Implementation conditions:
One Server:
Higher traffic, higher performance requirements, and dual-nic for remote management. If a large amount of data must be written to the disk, we recommend that you use RAID 0/raid 10;
Vswitch Image Port:
If conditions exist, all network flows to be audited are mirrored to the behavior audit server;
Software environment:
Operating System CentOS5.5-i386
Audit Tool Justniffer0.5.7
Dependency boost1.33.1
Libpcap0.9.4
Libnet1.1.2.1
Libnids1.24
Gcc4.1.2 (only useful during compilation)
Procedure
1. Install the operating system:
Create a partition for the log storage path. If the data volume is large and the conditions permit, you are advised to use RAID0 or RAID10;
You only need to install the following components:
Applications
Editors
Text-based Internet
Development
Development Libraries
Development Tools
Base System
Base
2. Install libpcap
# Yum-y install libpcap-devel
#./Configure
# Make
# Make install3. install libnet
# Yum-y install libnet
#./Configure
# Make
# Make install4. install justnifer
# Tar zxvf justniffer_0.5.7.tar.gz
# Cd justniffer-0.5.7
#./Configure
# Make
# Make install: If the Image Port is connected to eth0, run the following command to check whether the package can be captured:
# Justnifer-I eth0-r if the screen displays information, the installation is successful.
Start Auditing
Justnifer currently supports the following protocols: HTTP, JDBC, RTSP, SIP, SMTP, IMAP, POP, and LDAP. What is most valuable to us is HTTP and SMTP, that is, Webpage Browsing and email sending. As for IM information, we do not recommend that you consider it too much. After all, most IM software (such as QQ) has been self-encrypted, and MSN also has MSNSHELL and various plug-ins.

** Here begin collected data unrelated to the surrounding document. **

(* ===== verification/QueryRunner.v ===== *)
(** * Running a query set

    packages/query-engine/src/query-set: bucket widths and the ladder of wider
    windows (bucketing.ts, wire-strategy.ts), running every query of a set over
    one window (window.ts), the chart of a set with its comparison period
    (timeseries.ts), breakdowns and lists, and the dispatch between the three.

    The host's executor, the lowering of a draft to a query specification and
    the printing of numbers are arguments. Queries run concurrently: their
    results are in the order of the set whatever finishes first, while the
    diagnostics are in the order of completion, which is an argument too. *)

From Stdlib Require Import Ascii String.
From stdpp Require Import prelude list.
From Stdlib Require Import ZArith Lia Floats.SpecFloat.
From S2P Require Import Prelude.
From S2P Require Import JsNum.
From S2P Require Import JsString.
From S2P Require Import WarehouseTime.
From S2P Require Import QueryWindow.
From S2P Require Import IngestSha256.
From S2P Require Import IngestRegex.
From S2P Require Import JsUnits.
From S2P Require Import Formula.
From S2P Require Import QuerySeries.

Open Scope Z_scope.
Local Open Scope maple_scope.

(** ** Windows *)

Inductive window_kind := primary | fallback.

#[export] Instance window_kind_eq_dec : EqDecision window_kind.
Proof. solve_decision. Defined.

Record ExecutionWindow := { ew_startTime : string; ew_endTime : string; ew_kind : window_kind }.

(** Seconds are whole numbers. *)
Record EmptyRangeFallbackStrategy := {
  fs_enabled : bool;
  fs_windowSeconds : list Z;
  fs_maxRangeSeconds : Z;
}.

Definition NO_EMPTY_RANGE_FALLBACK : EmptyRangeFallbackStrategy :=
  {| fs_enabled := false; fs_windowSeconds := []; fs_maxRangeSeconds := 0 |}.

Definition LAB_EMPTY_RANGE_STRATEGY : EmptyRangeFallbackStrategy :=
  {| fs_enabled := true; fs_windowSeconds := [24 * 60 * 60; 7 * 24 * 60 * 60; 31 * 24 * 60 * 60];
     fs_maxRangeSeconds := 31 * 24 * 60 * 60 |}.

(** [None] among the given seconds is a number that is not finite. *)
Definition resolveFallbackStrategy (enabled : option bool) (windowSeconds : option (list (option Z)))
    (maxRangeSeconds : option Z) (base : EmptyRangeFallbackStrategy) : EmptyRangeFallbackStrategy :=
  let given := default (List.map Some (fs_windowSeconds base)) windowSeconds in
  let uniqueWindows := dedupe (List.filter (fun seconds => 0 <? seconds) (omap id given)) in
  {| fs_enabled := default (fs_enabled base) enabled;
     fs_windowSeconds := js_sort (fun left right => left - right) uniqueWindows;
     fs_maxRangeSeconds := default (fs_maxRangeSeconds base) maxRangeSeconds |}.

(** The strategy of a request, on top of the lab ladder. *)
Record WireFallbackStrategy := {
  wf_enableEmptyRangeFallback : option bool;
  wf_fallbackWindowSeconds : option (list (option Z));
  wf_maxFallbackRangeSeconds : option Z;
}.

Definition fallbackStrategyFromWire (strategy : option WireFallbackStrategy) (base : EmptyRangeFallbackStrategy) :
    EmptyRangeFallbackStrategy :=
  resolveFallbackStrategy (s ← strategy; wf_enableEmptyRangeFallback s) (s ← strategy; wf_fallbackWindowSeconds s)
    (s ← strategy; wf_maxFallbackRangeSeconds s) base.

(** ** Specifications and results *)

(** A timeseries specification with its bucket width, or another one; [S] is
    the rest of a specification. *)
Inductive QuerySpec (S : Type) :=
  | SpecTimeseries (bucketSeconds : option Z) (rest : S)
  | SpecOther (rest : S).
Arguments SpecTimeseries {S} _ _.
Arguments SpecOther {S} _.

Record QuerySetExecuteRequest (S : Type) := { er_startTime : string; er_endTime : string; er_query : QuerySpec S }.
Arguments er_startTime {S} _.
Arguments er_endTime {S} _.
Arguments er_query {S} _.

(** A result by its kind; [L] is the type of a list row. *)
Inductive QueryEngineResult (L : Type) :=
  | RTimeseries (data : list TimeseriesPoint)
  | RBreakdown (data : list (text * num))
  | RList (data : list L)
  | ROther (kind : text).
Arguments RTimeseries {L} _.
Arguments RBreakdown {L} _.
Arguments RList {L} _.
Arguments ROther {L} _.

Definition result_kind {L} (r : QueryEngineResult L) : text :=
  match r with
  | RTimeseries _ => lit "timeseries"
  | RBreakdown _ => lit "breakdown"
  | RList _ => lit "list"
  | ROther kind => kind
  end.

Record BuildSpecResult (S : Type) := {
  bs_query : option (QuerySpec S);
  bs_warnings : list text;
  bs_error : option text;
}.
Arguments bs_query {S} _.
Arguments bs_warnings {S} _.
Arguments bs_error {S} _.

(** What the runner needs from a host. *)
Record QuerySetExecutor (S L E : Type) := {
  execute : QuerySetExecuteRequest S -> result E (QueryEngineResult L);
  describeError : E -> text;
}.
Arguments execute {S L E} _ _.
Arguments describeError {S L E} _ _.

Inductive QuerySetError (E : Type) :=
  | QuerySetInputError (operation message : text)
  | QuerySetNoDataError (message : text) (details : list text)
  | ExecutorError (error : E).
Arguments QuerySetInputError {E} _ _.
Arguments QuerySetNoDataError {E} _ _.
Arguments ExecutorError {E} _.

Definition NO_QUERY_DATA_MESSAGE : text := lit "No query data found in selected time range".

Section Runner.
Context {S L E : Type}.
Context (date_parse : string -> option Z).

(** ** Bucket widths *)

(** [maxDataPoints] of the options; the search for a width always ends
    ([auto_width_found]). *)
Definition autoBucketSeconds (startTime endTime : string) (maxDataPoints : option Z) : Z :=
  match maxDataPoints with
  | None => computeBucketSecondsForRange date_parse (Some startTime) (Some endTime) chart None
  | Some points => default 0 (computeBucketSecondsForWidthRange date_parse (Some startTime) (Some endTime) points 6)
  end.

Definition resolveTimeseriesBucketSpec (spec : QuerySpec S) (startTime endTime : string) (maxDataPoints : option Z) :
    QuerySpec S :=
  match spec with
  | SpecTimeseries bucketSeconds rest =>
      match bucketSeconds with
      | None | Some 0 => SpecTimeseries (Some (autoBucketSeconds startTime endTime maxDataPoints)) rest
      | Some _ => spec
      end
  | SpecOther _ => spec
  end.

If you only need to monitor the URLs browsed by employees, we recommend that you use the following command:
# Justnifer-I eth0-p "port 80"-l "% request. timestamp (% F % T) % source. ip
% Dest. ip % request. header. host % request. url % request. header. referer % newline"
>/Var/log/httpmonitor:
# Justnifer-I eth0-p "port 80"-l "% request. timestamp (% F % T) % source. ip
% Dest. ip % newline % request ">/var/log/httpmonitor:
# Justnifer-I eth0-p "port 25"-r> for detailed justnifer command parameters of/var/log/mailmonitor, see the official website.
Chinese questions
A headache is the problem of Chinese encoding. However, websites such as Baidu Post Bar and Tianya all use URI encoding for text in posts. An example of converting URI-encoded parameters into Chinese characters using perl:
#! /Usr/bin/perl
# From Tsing of ispublic.com
Use URI: Escape;
$ Content = uri_unescape ($ ARGV [0]);
Print "$ content ";
Write this file first, and then write a few scripts for large-scale enterprise deployment.